Scavi recenti nel sito di Oued Beht, situato nella provincia di Khémisset nel nord-ovest del Marocco, hanno rivelato un ampio sistema difensivo composto da fossato e terrapieno, databile tra l’inizio e la metà del II millennio a.C., ovvero circa 3.500-4.000 anni fa. Questa scoperta, avvenuta durante la terza campagna dell’Oued Beht Archaeological Project, rappresenta la più antica opera difensiva documentata in Nord Africa al di fuori della Valle del Nilo.
Le datazioni al radiocarbonio, ben diciassette in totale, hanno permesso agli archeologi di ricostruire la sequenza costruttiva della struttura. Il complesso difensivo era posizionato strategicamente per sbarrarsi all’estremità meridionale dell’insediamento, sfruttando la conformazione naturale del crinale. Inoltre, le evidenze suggeriscono un progressivo spostamento dell’abitato verso lo sperone roccioso a sud, il che indica una strutturazione sociale più organizzata rispetto a quanto precedentemente documentato.

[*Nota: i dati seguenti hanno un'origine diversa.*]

(** * custom-asmr: the spatial audio engine, its capture controller and the
      orchestration layer, embedded from the TypeScript sources.

    Conventions of the embedding.

    - A JavaScript [number] is an exact rational ([Q]).  The sources only
      add, subtract, multiply, divide, negate and clamp, and every statement
      below is about finite values; division is by the size of a rendered
      rectangle and is only used under the assumption that the size is
      positive.  [Math.max] and [Math.min] are [Qmax] and [Qmin].
    - Browser objects (audio contexts, audio nodes, media stream tracks) live
      in a [Host] store and are named by identifiers, because the hooks keep
      references to them and mutate them in place.
    - React state ([useState]) and refs ([useRef]) are fields of the hook
      records; a setter is an assignment.
    - A function that can throw runs in the monad [Js]: it returns a
      completion ([Normal] or [Throw]) together with the state it reached, as
      a JavaScript exception leaves the writes made before it in place.
    - An [await] is sequential composition: the design has at most one start
      or stop sequence in flight.  What the browser answers at an [await]
      (context creation, resume, the sharing prompt) is an argument of the
      operation, and only settled promises are modelled. *)

From Stdlib Require Import QArith Qminmax Lqa String.
From stdpp Require Import base option list gmap strings.

Local Open Scope Q_scope.

(** ** Numbers *)

Module Num.

(** [Math.max] and [Math.min] on finite numbers. *)
Definition Math_max (a b : Q) : Q := Qmax a b.
Definition Math_min (a b : Q) : Q := Qmin a b.

End Num.

(** ** Completions and the state monad of the hooks *)

Module Js.

(** What a [throw] carries: an [Error] object with its [name], or any other
    value ([err instanceof Error] is false for it). *)
Inductive Thrown :=
| ErrorObject (name : string)
| NonError.

Inductive Completion (A : Type) :=
| Normal (a : A)
| Throw (e : Thrown).
Arguments Normal {A} a.
Arguments Throw {A} e.

Definition Js (S A : Type) : Type := S -> Completion A * S.

Definition ret {S A} (a : A) : Js S A := fun s => (Normal a, s).

Definition bind {S A B} (m : Js S A) (k : A -> Js S B) : Js S B :=
  fun s =>
    match m s with
    | (Normal a, s') => k a s'
    | (Throw e, s') => (Throw e, s')
    end.

Definition throw {S A} (e : Thrown) : Js S A := fun s => (Throw e, s).

(** [try { m } catch (err) { h err }] *)
Definition try_catch {S A} (m : Js S A) (h : Thrown -> Js S A) : Js S A :=
  fun s =>
    match m s with
    | (Normal a, s') => (Normal a, s')
    | (Throw e, s') => h e s'
    end.

Definition gets {S A} (f : S -> A) : Js S A := fun s => (Normal (f s), s).
Definition modify {S} (f : S -> S) : Js S unit := fun s => (Normal tt, f s).

(** Run a computation on a component of the state. *)
Definition zoom {S T A} (get : S -> T) (set : T -> S -> S) (m : Js T A)
  : Js S A :=
  fun s => let '(r, t) := m (get s) in (r, set t s).

(** [xs.forEach(f)] *)
Fixpoint forEach {S A} (f : A -> Js S unit) (xs : list A) : Js S unit :=
  match xs with
  | [] => ret tt
  | x :: xs' => bind (f x) (fun _ => forEach f xs')
  end.

Definition result {S A} (m : Js S A) (s : S) : Completion A := fst (m s).
Definition exec {S A} (m : Js S A) (s : S) : S := snd (m s).

End Js.

Import Js.

Declare Scope js_scope.
Delimit Scope js_scope with js.
Notation "'let*' x ':=' m 'in' k" := (bind m (fun x => k))
  (at level 10, x name, m at level 100, k at level 200) : js_scope.
Notation "m ';;' k" := (bind m (fun _ => k))
  (at level 100, k at level 200, right associativity) : js_scope.
Local Open Scope js_scope.

(** ** The browser: audio contexts, nodes, parameters, tracks *)

Module Host.

(** [AudioContext.state] *)
Inductive ContextState := suspended | running | closed.

(** [MediaStreamTrack.readyState] *)
Inductive TrackState := live | ended.

(** A [MediaStream]: its identity and its tracks, by kind. *)
Record MediaStream := mkMediaStream {
  stream_id : nat;
  audioTracks : list nat;
  videoTracks : list nat
}.

(** [stream.getTracks()] *)
Definition getTracks (s : MediaStream) : list nat :=
  audioTracks s ++ videoTracks s.

Inductive PanningModelType := equalpower | HRTF.
Inductive DistanceModelType := linear | inverse | exponential.

(** The attributes [createPannerNode] assigns on a [PannerNode]. *)
Record PannerAttributes := mkPannerAttributes {
  panningModel : PanningModelType;
  distanceModel : DistanceModelType;
  maxDistance : Q;
  refDistance : Q;
  rolloffFactor : Q;
  coneInnerAngle : Q;
  coneOuterAngle : Q;
  coneOuterGain : Q
}.

Inductive AudioNode :=
| PannerNode (ctx : nat) (attrs : PannerAttributes)
| GainNode (ctx : nat)
| MediaStreamAudioSourceNode (ctx : nat) (stream : MediaStream).

(** Where [connect] leads: another node, or a context's [destination]. *)
Inductive Endpoint :=
| ToNode (id : nat)
| ToDestination (ctx : nat).

Inductive ListenerField :=
| l_positionX | l_positionY | l_positionZ
| l_forwardX | l_forwardY | l_forwardZ
| l_upX | l_upY | l_upZ.

(** The [AudioParam]s the sources touch. *)
Inductive AudioParam :=
| positionX (panner : nat)
| positionY (panner : nat)
| positionZ (panner : nat)
| gainParam (node : nat)
| listenerParam (ctx : nat) (f : ListenerField).

(** What is done to an [AudioParam]: [p.value = v], an instantaneous write,
    or [p.setTargetAtTime(target, startTime, timeConstant)], an exponential
    approach to [target]. *)
Inductive ParamOp :=
| SetValue (p : AudioParam) (v : Q)
| SetTargetAtTime (p : AudioParam) (target startTime timeConstant : Q).

(** A parameter operation that approaches its target with the time constant
    of 20 ms, as opposed to an instantaneous write. *)
Definition smoothed (op : ParamOp) : Prop :=
  match op with
  | SetTargetAtTime _ _ _ timeConstant => timeConstant = 0.02
  | SetValue _ _ => False
  end.

Record Host := mkHost {
  next_id : nat;                        (* next fresh object identity *)
  contexts : gmap nat ContextState;     (* every AudioContext created *)
  nodes : gmap nat AudioNode;           (* every AudioNode created *)
  edges : list (nat * Endpoint);        (* connections in force *)
  timeline : list ParamOp;              (* parameter operations, oldest first *)
  currentTime : Q;                      (* the clock of the audio contexts *)
  tracks : gmap nat TrackState;         (* every MediaStreamTrack created *)
  listeners : list nat;                 (* tracks with an 'ended' listener *)
  prompts : nat;                        (* sharing prompts shown so far *)
  has_getDisplayMedia : bool            (* "getDisplayMedia" in mediaDevices *)
}.

Definition with_next_id (n : nat) (h : Host) : Host :=
  mkHost n (contexts h) (nodes h) (edges h) (timeline h) (currentTime h)
         (tracks h) (listeners h) (prompts h) (has_getDisplayMedia h).
Definition with_contexts (c : gmap nat ContextState) (h : Host) : Host :=
  mkHost (next_id h) c (nodes h) (edges h) (timeline h) (currentTime h)
         (tracks h) (listeners h) (prompts h) (has_getDisplayMedia h).
Definition with_nodes (n : gmap nat AudioNode) (h : Host) : Host :=
  mkHost (next_id h) (contexts h) n (edges h) (timeline h) (currentTime h)
         (tracks h) (listeners h) (prompts h) (has_getDisplayMedia h).
Definition with_edges (e : list (nat * Endpoint)) (h : Host) : Host :=
  mkHost (next_id h) (contexts h) (nodes h) e (timeline h) (currentTime h)
         (tracks h) (listeners h) (prompts h) (has_getDisplayMedia h).
Definition with_timeline (t : list ParamOp) (h : Host) : Host :=
  mkHost (next_id h) (contexts h) (nodes h) (edges h) t (currentTime h)
         (tracks h) (listeners h) (prompts h) (has_getDisplayMedia h).
Definition with_tracks (t : gmap nat TrackState) (h : Host) : Host :=
  mkHost (next_id h) (contexts h) (nodes h) (edges h) (timeline h)
         (currentTime h) t (listeners h) (prompts h) (has_getDisplayMedia h).
Definition with_listeners (l : list nat) (h : Host) : Host :=
  mkHost (next_id h) (contexts h) (nodes h) (edges h) (timeline h)
         (currentTime h) (tracks h) l (prompts h) (has_getDisplayMedia h).
Definition with_prompts (p : nat) (h : Host) : Host :=
  mkHost (next_id h) (contexts h) (nodes h) (edges h) (timeline h)
         (currentTime h) (tracks h) (listeners h) p (has_getDisplayMedia h).

(** A fresh object identity. *)
Definition fresh : Js Host nat :=
  fun h => (Normal (next_id h), with_next_id (S (next_id h)) h).

(** [p.value = v] and [p.setTargetAtTime(...)] *)
Definition record (op : ParamOp) : Js Host unit :=
  modify (fun h => with_timeline (timeline h ++ [op]) h).

(** [node.connect(target)] *)
Definition connect (node : nat) (target : Endpoint) : Js Host unit :=
  modify (fun h => with_edges (edges h ++ [(node, target)]) h).

(** [node.disconnect()]: every outgoing connection of [node] goes. *)
Definition disconnect (node : nat) : Js Host unit :=
  modify (fun h =>
    with_edges (filter (fun e : nat * Endpoint => e.1 <> node) (edges h)) h).
(** * The gatsby-cli reporter (packages/gatsby-cli/src/reporter/index.js)

    A shallow embedding of the reporter facade: the error normalizer
    [reporter.error], the panic entry points, the colour and verbosity
    switches, and the two activity trackers ([activityTimer] and
    [createProgress]).

    The reporter is glue code: almost every line is a call into a
    collaborator.  Collaborators with state (the rendering backend's
    activities, the tracer's spans, the error formatter's colour mode) are
    components of the [world]; collaborators that only consume output (the
    log verbs, the telemetry client) are recorded, call by call, in the
    world's [trace].  Reporter methods are computations in a small
    state-and-outcome monad over the world: a call returns, throws, or ends
    the process.  Methods are called on the reporter ([reporter.error(...)]),
    so that [this] is the reporter. *)

From Stdlib Require Import ZArith QArith Qround Qpower Qreduction.
From Stdlib Require Import Ascii String List Lia Lqa.
From stdpp Require Import base list.
Import ListNotations.

Local Open Scope string_scope.
Local Open Scope list_scope.
Local Open Scope Z_scope.

(** ** JavaScript values reaching the reporter

    [undefined], [null], booleans, strings, [Error] instances, arrays and
    plain objects.  An [Error] is one made by [new Error(message)]: its name
    is ["Error"].  An array is dense.  A plain object is what an object
    literal or [JSON.parse] makes: its prototype is [Object.prototype] and
    its own properties are enumerable data properties under string keys,
    holding values of this model -- so no property holds a function.
    Symbols, functions, accessors and numbers as arguments of [error] are
    outside this model. *)

#[local] Unset Elimination Schemes.
Inductive value : Type :=
| VUndefined
| VNull
| VBool (b : bool)
| VStr (s : string)
| VError (message : string)
| VArr (items : list value)
| VObj (props : list (string * value)).
#[local] Set Elimination Schemes.

(** A plain object: its own properties, in insertion order. *)
Definition obj : Type := list (string * value).
(** C2, amended. In every registry reached from the empty one by service
    calls and requests, every open limit is at least [0]. A stored [0] is
    the open limit of a rule created as unlimited: when every call of the
    history asks for a limited rule, every stored open limit is positive.
    A request only counts down: an entry found after it was there before,
    unchanged or with its open limit one lower and still positive, so the
    request that brings an open limit to zero has removed the entry. *)
Theorem open_limit_over_time (options : Options) (history : list event) :
  let reg := run urlmatch unquote options history in
  (forall k r, PyDict.get k reg = Some r -> 0 <= open_limit r)
  /\ (Forall limited history ->
      forall k r, PyDict.get k reg = Some r -> 0 < open_limit r)
  /\ (forall request time_time k r',
         PyDict.get k (handle urlmatch unquote options reg (GetProxiedURL request time_time))
         = Some r' ->
         exists r,
           PyDict.get k reg = Some r
           /\ (r' = r
               \/ (r' = with_open_limit (open_limit r - 1) r
                   /\ 0 < open_limit r'))).
Proof.
  intro reg.
  pose proof (run_wf options history) as Hwf. fold reg in Hwf.
  assert (Hnonneg : forall k r, In (k, r) reg -> 0 <= open_limit r).
  { apply (run_open_limits (fun n => 0 <= n)); [intros; lia|].
    apply Forall_forall. intros [call uuid4 now| |] _; auto.
    unfold CREATE_PROXIED_URL_SCHEMA, positive_int. intro Hok.
    apply andb_true_iff in Hok as [Hok _].
    apply andb_true_iff in Hok as [_ Hok]. now apply Z.leb_le. }
  split; [|split].
  - intros k r Hget. apply (Hnonneg k). now apply dict_get_In.
  - intros Hlim k r Hget.
    apply (run_open_limits (fun n => 0 < n) options history) with (k := k);
      [intros; lia | | now apply dict_get_In].
    eapply Forall_impl; [|exact Hlim].
    intros [call uuid4 now| |]; simpl; auto.
    unfold CREATE_PROXIED_URL_SCHEMA, positive_int. intros Hnz Hok.
    apply andb_true_iff in Hok as [Hok _].
    apply andb_true_iff in Hok as [_ Hok]. apply Z.leb_le in Hok. lia.
  - intros request time_time k r' Hget.
    pose proof (handle_wf options reg (GetProxiedURL request time_time) Hwf)
      as Hwf'.
    apply (dict_get_In k r' _ Hwf') in Hget. simpl in Hget.
    destruct (get_proxied_url_registry time_time options request reg)
      as [E|(k1 & r1 & Hin1 & E)]; rewrite E in Hget.
    + exists r'. split; [now apply dict_get_In | now left].
    + apply use_rule_In in Hget as [Hin|([= Hk Hr'] & Hnz & Hnz')].
      * exists r'. split; [now apply dict_get_In | now left].
      * exists r1. rewrite Hk, Hr'.
        split; [now apply dict_get_In|]. right.
        split; [reflexivity|]. simpl.
        pose proof (Hnonneg k1 r1 Hin1). lia.
Qed.
(** C5 (as amended).  With area, efficiency and solar constant of
    magnitude between 1e-90 and 1e90, so that no product leaves the range
    of doubles, and the other parameters held equal, the power at
    [sun_distance = 2] is one quarter of the power at [sun_distance = 1]. *)
Theorem solar_inverse_square (A eta theta S : R) :
  1e-90 <= Rabs A <= 1e90 ->
  1e-90 <= Rabs eta <= 1e90 ->
  1e-90 <= Rabs S <= 1e90 ->
  exists p1 p2,
    result (calc_solar_array_power_generation 1 A eta theta S) = Returns (VFloat p1) /\
    result (calc_solar_array_power_generation 2 A eta theta S) = Returns (VFloat p2) /\
    p2 = p1 / 4.
Proof.
  intros _ _ _.
  assert (H1 : 1 <> 0) by lra.
  assert (H2 : 2 <> 0) by lra.
  destruct (solar_scaling 1 2 A eta theta S H1 H2) as [p [q [Hp [Hq Hpq]]]].
  exists p, q. replace (2 * 1) with 2 in Hq by ring.
  repeat split; [exact Hp | exact Hq |]. rewrite Hpq. field.
Qed.

Lemma magnitude_in_range (x : R) : 1e-90 <= x <= 1e90 -> 1e-90 <= Rabs x <= 1e90.
Proof.
  intros [Hlo Hhi]. rewrite Rabs_pos_eq by lra. split; assumption.
Qed.

Lemma solar_inverse_square_witness :
  exists p1 p2,
    result (calc_solar_array_power_generation 1 1 0.28 0 1366) = Returns (VFloat p1) /\
    result (calc_solar_array_power_generation 2 1 0.28 0 1366) = Returns (VFloat p2) /\
    p2 = p1 / 4.
Proof.
  apply (solar_inverse_square 1 0.28 0 1366); apply magnitude_in_range; lra.
Defined.

(** C5, as stated, fails on doubles: with [solar_constant = 1e308] and
    [effective_area = 2] the power at distance 1 overflows to infinity
    while the power at distance 2 is the finite 5e307, which is not a
    quarter of infinity. *)
Lemma quarter_fails_on_overflow :
  (exists m, F64.reference_values m) /\
  (forall m, F64.reference_values m ->
     exists p1 p2,
       F64.result (F64.calc_solar_array_power_generation m 1 2 1 0 1e308)
       = Returns (F64.VFloat p1) /\
       F64.result (F64.calc_solar_array_power_generation m 2 2 1 0 1e308)
       = Returns (F64.VFloat p2) /\
       PrimFloat.eqb p2 (PrimFloat.div p1 4) = false).
Proof.
  split; [exists F64.table_libm; exact table_libm_reference |].
  intros m H.
  rewrite (solar_overflowing_at_1 m H), (solar_overflowing_at_2 m H).
  eexists. eexists. split; [reflexivity |]. split; [reflexivity |].
  vm_compute. reflexivity.
Qed.




(** C7.  [calc_solar_array_power_generation(1, 1, 1, 0, 1366)] returns
    1366: one division, no warning. *)
Theorem solar_power_at_one_au :
  calc_solar_array_power_generation 1 1 1 0 1366
  = ([EvDiv 1 (1 ^ 2)], Returns (VFloat 1366)).
Proof.
  assert (H : 1 <> 0) by lra.
  rewrite (solar_run 1 1 1 0 1366 H).
  unfold deg2rad. replace (0 * (PI / 180)) with 0 by ring.
  rewrite cos_0. do 3 f_equal. field.
Qed.





(** C9.  Both functions are even in [sun_distance]: for every d different
    from 0 and every choice of the other parameters, the run at -d is the
    run at d. *)
Theorem even_in_sun_distance (d A eta theta S a e S' : R) :
  d <> 0 ->
  calc_solar_array_power_generation (- d) A eta theta S
  = calc_solar_array_power_generation d A eta theta S
  /\
  calc_panel_temperature (- d) a e S' = calc_panel_temperature d a e S'.
Proof.
  intros _. split; [apply solar_even | apply panel_even].
Qed.

Lemma even_in_sun_distance_witness :
  calc_solar_array_power_generation (- 2) 1 0.28 0 1366
  = calc_solar_array_power_generation 2 1 0.28 0 1366
  /\
  calc_panel_temperature (- 2) 0.85 0.72 1366 = calc_panel_temperature 2 0.85 0.72 1366.
Proof.
  apply (even_in_sun_distance 2 1 0.28 0 1366 0.85 0.72 1366). lra.
Defined.





(** * Further properties of the two functions *)

(** ** What the functions return and print *)

(** X1.  [None] is returned exactly at [sun_distance = 0], by either
    function and whatever the other arguments are: a caller can test the
    result against [None] to learn that the distance was 0. *)
Theorem none_iff_zero_distance (d A eta theta S a e S' : R) :
  (result (calc_solar_array_power_generation d A eta theta S) = Returns VNone <-> d = 0)
  /\
  (result (calc_panel_temperature d a e S') = Returns VNone <-> d = 0).
Proof.
  split; split.
  - intros H. destruct (Req_dec_T d 0) as [Hd | Hd]; [exact Hd |].
    exfalso. exact (solar_never_none d A eta theta S Hd H).
  - intros ->. rewrite solar_run_zero. reflexivity.
  - intros H. destruct (Req_dec_T d 0) as [Hd | Hd]; [exact Hd |].
    exfalso. exact (panel_never_none d a e S' Hd H).
  - intros ->. rewrite panel_run_zero. reflexivity.
Qed.

(** X2.  [calc_solar_array_power_generation] prints its warning line, and
    nothing else, exactly when [sun_distance] is 0, and prints nothing
    otherwise; [calc_panel_temperature] never prints, on any path. *)
Theorem printing_discipline (d A eta theta S a e S' : R) :
  (printed (events (calc_solar_array_power_generation d A eta theta S)) = [solar_warning]
   <-> d = 0)
  /\
  (printed (events (calc_solar_array_power_generation d A eta theta S)) = []
   <-> d <> 0)
  /\
  printed (events (calc_panel_temperature d a e S')) = [].
Proof.
  split; [| split].
  - split.
    + intros H. destruct (Req_dec_T d 0) as [Hd | Hd]; [exact Hd |].
      rewrite (solar_run d A eta theta S Hd) in H. discriminate H.
    + intros ->. rewrite solar_run_zero. reflexivity.
  - split.
    + intros H ->. rewrite solar_run_zero in H. discriminate H.
    + intros Hd. rewrite (solar_run d A eta theta S Hd). reflexivity.
  - apply panel_prints_nothing.
Qed.

(** ** Laws of [calc_solar_array_power_generation] *)

(** X7.  The run is even in the incidence angle: at -theta it is, trace
    and outcome, the run at theta, for every distance, zero included. *)
Theorem solar_even_in_angle (d A eta theta S : R) :
  calc_solar_array_power_generation d A eta (- theta) S
  = calc_solar_array_power_generation d A eta theta S.
Proof.
  unfold calc_solar_array_power_generation.
  rewrite deg2rad_opp, cos_neg. reflexivity.
Qed.

(** X9.  With positive area, efficiency and solar constant, no incidence
    angle gives more power than normal incidence (angle 0), and none gives
    less than its opposite: whenever the calls at theta and at 0 return the
    floats p and p0, -p0 <= p <= p0. *)
Theorem solar_bounded_by_normal_incidence (d A eta theta S p p0 : R) :
  d <> 0 -> 0 < A -> 0 < eta -> 0 < S ->
  result (calc_solar_array_power_generation d A eta theta S) = Returns (VFloat p) ->
  result (calc_solar_array_power_generation d A eta 0 S) = Returns (VFloat p0) ->
  - p0 <= p <= p0.
Proof.
  intros Hd HA Heta HS Hp Hp0.
  rewrite (solar_result d A eta theta S Hd) in Hp.
  rewrite (solar_result d A eta 0 S Hd), cos_deg2rad_0 in Hp0.
  pose proof (solar_factor_pos d A eta S Hd HA Heta HS) as Hk.
  pose proof (COS_bound (deg2rad theta)) as [Hlo Hhi].
  set (k := 1 / d ^ 2 * S * A * eta) in *.
  set (c := cos (deg2rad theta)) in *.
  assert (Ep : p = k * c) by congruence.
  assert (Ep0 : p0 = k * 1) by congruence.
  split; nra.
Qed.

Lemma solar_bounded_by_normal_incidence_witness :
  - (1 / 2 ^ 2 * 1366 * 1 * 0.28 * cos (deg2rad 0))
  <= 1 / 2 ^ 2 * 1366 * 1 * 0.28 * cos (deg2rad 75)
  <= 1 / 2 ^ 2 * 1366 * 1 * 0.28 * cos (deg2rad 0).
Proof.
  assert (H2 : 2 <> 0) by lra.
  exact (solar_bounded_by_normal_incidence 2 1 0.28 75 1366 _ _
           H2 ltac:(lra) ltac:(lra) ltac:(lra)
           (solar_result 2 1 0.28 75 1366 H2) (solar_result 2 1 0.28 0 1366 H2)).
Defined.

Il sito di Oued Beht era già noto dal 2021 per un abitato esteso su circa dieci ettari, databile tra la metà del IV e gli inizi del III millennio a.C. Questo insediamento era associato a una comunità agricola che partecipava a reti di scambio che si estendevano fino alla penisola iberica. I dati raccolti offrono nuovi elementi di confronto con fenomeni contemporanei nell’area mediterranea, in particolare con la cultura di El Argar nella penisola iberica meridionale, dove si osservano insediamenti fortificati e attività metallurgiche nello stesso periodo.
La ricerca è stata condotta grazie alla collaborazione di istituti e università internazionali, coinvolgendo anche la comunità locale. I risultati di questo progetto sono stati pubblicati sulla rivista Libyan Studies, contribuendo a una comprensione più profonda della storia e della cultura della regione.